[RECORDS FOR THIS TASK Boundary: Start]

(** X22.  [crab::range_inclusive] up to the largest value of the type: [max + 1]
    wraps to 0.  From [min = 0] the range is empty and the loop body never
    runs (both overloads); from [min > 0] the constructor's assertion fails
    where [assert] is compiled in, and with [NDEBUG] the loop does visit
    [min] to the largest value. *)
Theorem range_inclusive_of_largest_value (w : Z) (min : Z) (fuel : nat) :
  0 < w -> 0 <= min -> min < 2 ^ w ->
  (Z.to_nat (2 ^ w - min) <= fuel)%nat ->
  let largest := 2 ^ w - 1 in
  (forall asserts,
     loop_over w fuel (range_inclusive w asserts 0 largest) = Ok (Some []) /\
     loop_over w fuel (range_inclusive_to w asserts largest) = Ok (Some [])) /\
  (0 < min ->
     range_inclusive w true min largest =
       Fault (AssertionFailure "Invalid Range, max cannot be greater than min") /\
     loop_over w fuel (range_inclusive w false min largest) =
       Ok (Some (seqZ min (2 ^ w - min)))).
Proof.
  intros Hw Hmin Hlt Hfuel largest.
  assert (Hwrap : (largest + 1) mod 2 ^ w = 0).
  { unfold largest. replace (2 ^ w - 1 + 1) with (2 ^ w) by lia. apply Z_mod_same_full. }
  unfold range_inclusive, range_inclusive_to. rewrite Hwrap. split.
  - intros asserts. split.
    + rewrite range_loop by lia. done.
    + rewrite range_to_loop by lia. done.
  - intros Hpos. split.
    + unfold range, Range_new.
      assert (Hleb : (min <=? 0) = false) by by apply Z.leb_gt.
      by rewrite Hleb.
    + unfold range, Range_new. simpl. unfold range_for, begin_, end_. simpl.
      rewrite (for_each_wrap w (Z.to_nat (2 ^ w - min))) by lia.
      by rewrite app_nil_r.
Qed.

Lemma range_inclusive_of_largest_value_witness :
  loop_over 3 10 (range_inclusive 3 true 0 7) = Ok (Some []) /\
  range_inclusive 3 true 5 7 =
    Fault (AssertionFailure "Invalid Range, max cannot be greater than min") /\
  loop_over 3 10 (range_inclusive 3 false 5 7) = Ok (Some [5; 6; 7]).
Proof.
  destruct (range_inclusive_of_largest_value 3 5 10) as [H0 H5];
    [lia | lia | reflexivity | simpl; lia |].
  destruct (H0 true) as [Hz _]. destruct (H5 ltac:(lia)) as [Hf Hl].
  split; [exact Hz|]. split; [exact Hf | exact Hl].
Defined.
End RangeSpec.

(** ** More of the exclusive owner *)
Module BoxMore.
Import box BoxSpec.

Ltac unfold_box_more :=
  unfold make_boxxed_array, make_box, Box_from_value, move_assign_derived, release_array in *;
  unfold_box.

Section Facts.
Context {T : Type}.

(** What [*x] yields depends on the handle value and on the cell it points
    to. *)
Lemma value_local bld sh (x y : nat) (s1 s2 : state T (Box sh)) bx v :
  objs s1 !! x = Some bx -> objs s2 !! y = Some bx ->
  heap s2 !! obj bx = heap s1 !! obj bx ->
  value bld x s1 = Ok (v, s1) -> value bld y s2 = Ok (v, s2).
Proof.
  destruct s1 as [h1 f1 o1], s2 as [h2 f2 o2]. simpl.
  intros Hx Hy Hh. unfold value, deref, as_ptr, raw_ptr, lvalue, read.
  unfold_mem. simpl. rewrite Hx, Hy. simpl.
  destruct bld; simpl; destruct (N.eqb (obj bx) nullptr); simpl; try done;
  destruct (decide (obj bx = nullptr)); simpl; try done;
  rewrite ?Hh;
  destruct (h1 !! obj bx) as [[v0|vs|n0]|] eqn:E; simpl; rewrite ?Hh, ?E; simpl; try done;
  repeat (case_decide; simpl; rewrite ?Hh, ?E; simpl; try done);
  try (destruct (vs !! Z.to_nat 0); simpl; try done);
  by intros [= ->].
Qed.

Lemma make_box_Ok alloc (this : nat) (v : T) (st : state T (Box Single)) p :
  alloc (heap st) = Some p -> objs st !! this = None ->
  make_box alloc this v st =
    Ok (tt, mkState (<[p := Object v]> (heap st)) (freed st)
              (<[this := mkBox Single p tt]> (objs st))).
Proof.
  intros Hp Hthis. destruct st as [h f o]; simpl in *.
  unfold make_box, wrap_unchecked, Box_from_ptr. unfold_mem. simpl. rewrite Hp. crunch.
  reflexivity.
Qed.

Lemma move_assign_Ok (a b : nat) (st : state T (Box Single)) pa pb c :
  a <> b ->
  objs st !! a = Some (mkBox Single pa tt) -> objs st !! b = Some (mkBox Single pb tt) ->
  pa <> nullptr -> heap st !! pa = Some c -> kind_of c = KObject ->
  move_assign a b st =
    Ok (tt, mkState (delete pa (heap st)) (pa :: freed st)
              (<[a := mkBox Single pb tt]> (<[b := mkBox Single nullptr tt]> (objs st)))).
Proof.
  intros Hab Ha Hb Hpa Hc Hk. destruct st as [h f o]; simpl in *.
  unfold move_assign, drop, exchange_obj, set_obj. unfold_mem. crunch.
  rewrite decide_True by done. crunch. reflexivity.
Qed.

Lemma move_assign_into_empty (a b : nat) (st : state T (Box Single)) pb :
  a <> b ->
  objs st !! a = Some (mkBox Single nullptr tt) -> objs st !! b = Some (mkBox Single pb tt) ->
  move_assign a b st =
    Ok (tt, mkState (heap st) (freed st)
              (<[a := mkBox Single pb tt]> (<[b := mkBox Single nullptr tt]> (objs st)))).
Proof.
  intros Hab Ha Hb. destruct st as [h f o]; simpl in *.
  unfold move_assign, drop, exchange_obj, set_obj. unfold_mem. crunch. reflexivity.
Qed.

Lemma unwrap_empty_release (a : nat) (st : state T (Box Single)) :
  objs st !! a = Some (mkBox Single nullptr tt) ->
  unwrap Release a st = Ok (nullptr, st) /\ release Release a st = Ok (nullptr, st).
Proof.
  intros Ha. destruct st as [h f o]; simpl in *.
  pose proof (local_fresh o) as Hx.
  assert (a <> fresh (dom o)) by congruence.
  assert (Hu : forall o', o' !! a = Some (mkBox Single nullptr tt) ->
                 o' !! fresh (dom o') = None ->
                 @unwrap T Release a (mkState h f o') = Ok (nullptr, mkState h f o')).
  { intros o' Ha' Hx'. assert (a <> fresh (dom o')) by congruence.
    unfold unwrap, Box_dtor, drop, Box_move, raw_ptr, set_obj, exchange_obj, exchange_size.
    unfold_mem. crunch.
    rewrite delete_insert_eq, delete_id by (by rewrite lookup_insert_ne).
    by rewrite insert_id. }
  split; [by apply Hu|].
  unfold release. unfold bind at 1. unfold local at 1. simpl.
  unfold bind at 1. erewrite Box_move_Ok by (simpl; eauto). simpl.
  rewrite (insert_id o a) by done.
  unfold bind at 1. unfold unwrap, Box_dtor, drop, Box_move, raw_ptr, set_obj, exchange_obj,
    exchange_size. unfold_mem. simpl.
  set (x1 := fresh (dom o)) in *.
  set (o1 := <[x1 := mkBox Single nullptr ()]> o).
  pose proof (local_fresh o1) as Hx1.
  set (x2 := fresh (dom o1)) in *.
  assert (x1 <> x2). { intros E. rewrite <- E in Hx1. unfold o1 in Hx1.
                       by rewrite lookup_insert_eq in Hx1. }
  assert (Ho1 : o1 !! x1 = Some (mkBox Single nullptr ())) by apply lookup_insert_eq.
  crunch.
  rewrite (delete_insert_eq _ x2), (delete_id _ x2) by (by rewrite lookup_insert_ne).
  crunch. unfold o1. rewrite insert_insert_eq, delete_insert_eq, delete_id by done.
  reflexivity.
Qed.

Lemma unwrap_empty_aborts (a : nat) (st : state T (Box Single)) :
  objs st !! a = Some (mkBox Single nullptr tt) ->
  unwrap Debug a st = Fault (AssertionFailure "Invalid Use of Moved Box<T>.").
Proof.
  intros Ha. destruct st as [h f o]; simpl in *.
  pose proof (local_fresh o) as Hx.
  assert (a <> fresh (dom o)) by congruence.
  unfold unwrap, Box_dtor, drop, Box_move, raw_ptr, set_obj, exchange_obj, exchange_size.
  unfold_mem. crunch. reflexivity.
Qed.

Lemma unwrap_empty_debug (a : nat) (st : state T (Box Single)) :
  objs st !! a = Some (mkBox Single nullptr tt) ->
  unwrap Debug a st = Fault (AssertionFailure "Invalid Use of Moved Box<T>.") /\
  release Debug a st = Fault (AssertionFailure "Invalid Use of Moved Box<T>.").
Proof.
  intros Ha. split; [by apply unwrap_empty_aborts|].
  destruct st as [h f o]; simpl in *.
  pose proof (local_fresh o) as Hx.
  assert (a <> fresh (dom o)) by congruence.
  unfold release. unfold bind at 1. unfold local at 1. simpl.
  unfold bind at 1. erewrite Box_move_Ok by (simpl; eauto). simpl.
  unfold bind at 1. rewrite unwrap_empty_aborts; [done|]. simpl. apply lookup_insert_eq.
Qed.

[RECORDS FOR THIS TASK Boundary: End]

= WHAT NEEDS TO BE DONE =
Each line from the top of the records above through the line containing "End RangeSpec." needs to be transcribed exactly, and no line after it.

= ANSWER FOR THIS EXERCISE =
(** X22.  [crab::range_inclusive] up to the largest value of the type: [max + 1]
    wraps to 0.  From [min = 0] the range is empty and the loop body never
    runs (both overloads); from [min > 0] the constructor's assertion fails
    where [assert] is compiled in, and with [NDEBUG] the loop does visit
    [min] to the largest value. *)
Theorem range_inclusive_of_largest_value (w : Z) (min : Z) (fuel : nat) :
  0 < w -> 0 <= min -> min < 2 ^ w ->
  (Z.to_nat (2 ^ w - min) <= fuel)%nat ->
  let largest := 2 ^ w - 1 in
  (forall asserts,
     loop_over w fuel (range_inclusive w asserts 0 largest) = Ok (Some []) /\
     loop_over w fuel (range_inclusive_to w asserts largest) = Ok (Some [])) /\
  (0 < min ->
     range_inclusive w true min largest =
       Fault (AssertionFailure "Invalid Range, max cannot be greater than min") /\
     loop_over w fuel (range_inclusive w false min largest) =
       Ok (Some (seqZ min (2 ^ w - min)))).
Proof.
  intros Hw Hmin Hlt Hfuel largest.
  assert (Hwrap : (largest + 1) mod 2 ^ w = 0).
  { unfold largest. replace (2 ^ w - 1 + 1) with (2 ^ w) by lia. apply Z_mod_same_full. }
  unfold range_inclusive, range_inclusive_to. rewrite Hwrap. split.
  - intros asserts. split.
    + rewrite range_loop by lia. done.
    + rewrite range_to_loop by lia. done.
  - intros Hpos. split.
    + unfold range, Range_new.
      assert (Hleb : (min <=? 0) = false) by by apply Z.leb_gt.
      by rewrite Hleb.
    + unfold range, Range_new. simpl. unfold range_for, begin_, end_. simpl.
      rewrite (for_each_wrap w (Z.to_nat (2 ^ w - min))) by lia.
      by rewrite app_nil_r.
Qed.

Lemma range_inclusive_of_largest_value_witness :
  loop_over 3 10 (range_inclusive 3 true 0 7) = Ok (Some []) /\
  range_inclusive 3 true 5 7 =
    Fault (AssertionFailure "Invalid Range, max cannot be greater than min") /\
  loop_over 3 10 (range_inclusive 3 false 5 7) = Ok (Some [5; 6; 7]).
Proof.
  destruct (range_inclusive_of_largest_value 3 5 10) as [H0 H5];
    [lia | lia | reflexivity | simpl; lia |].
  destruct (H0 true) as [Hz _]. destruct (H5 ltac:(lia)) as [Hf Hl].
  split; [exact Hz|]. split; [exact Hf | exact Hl].
Defined.
End RangeSpec.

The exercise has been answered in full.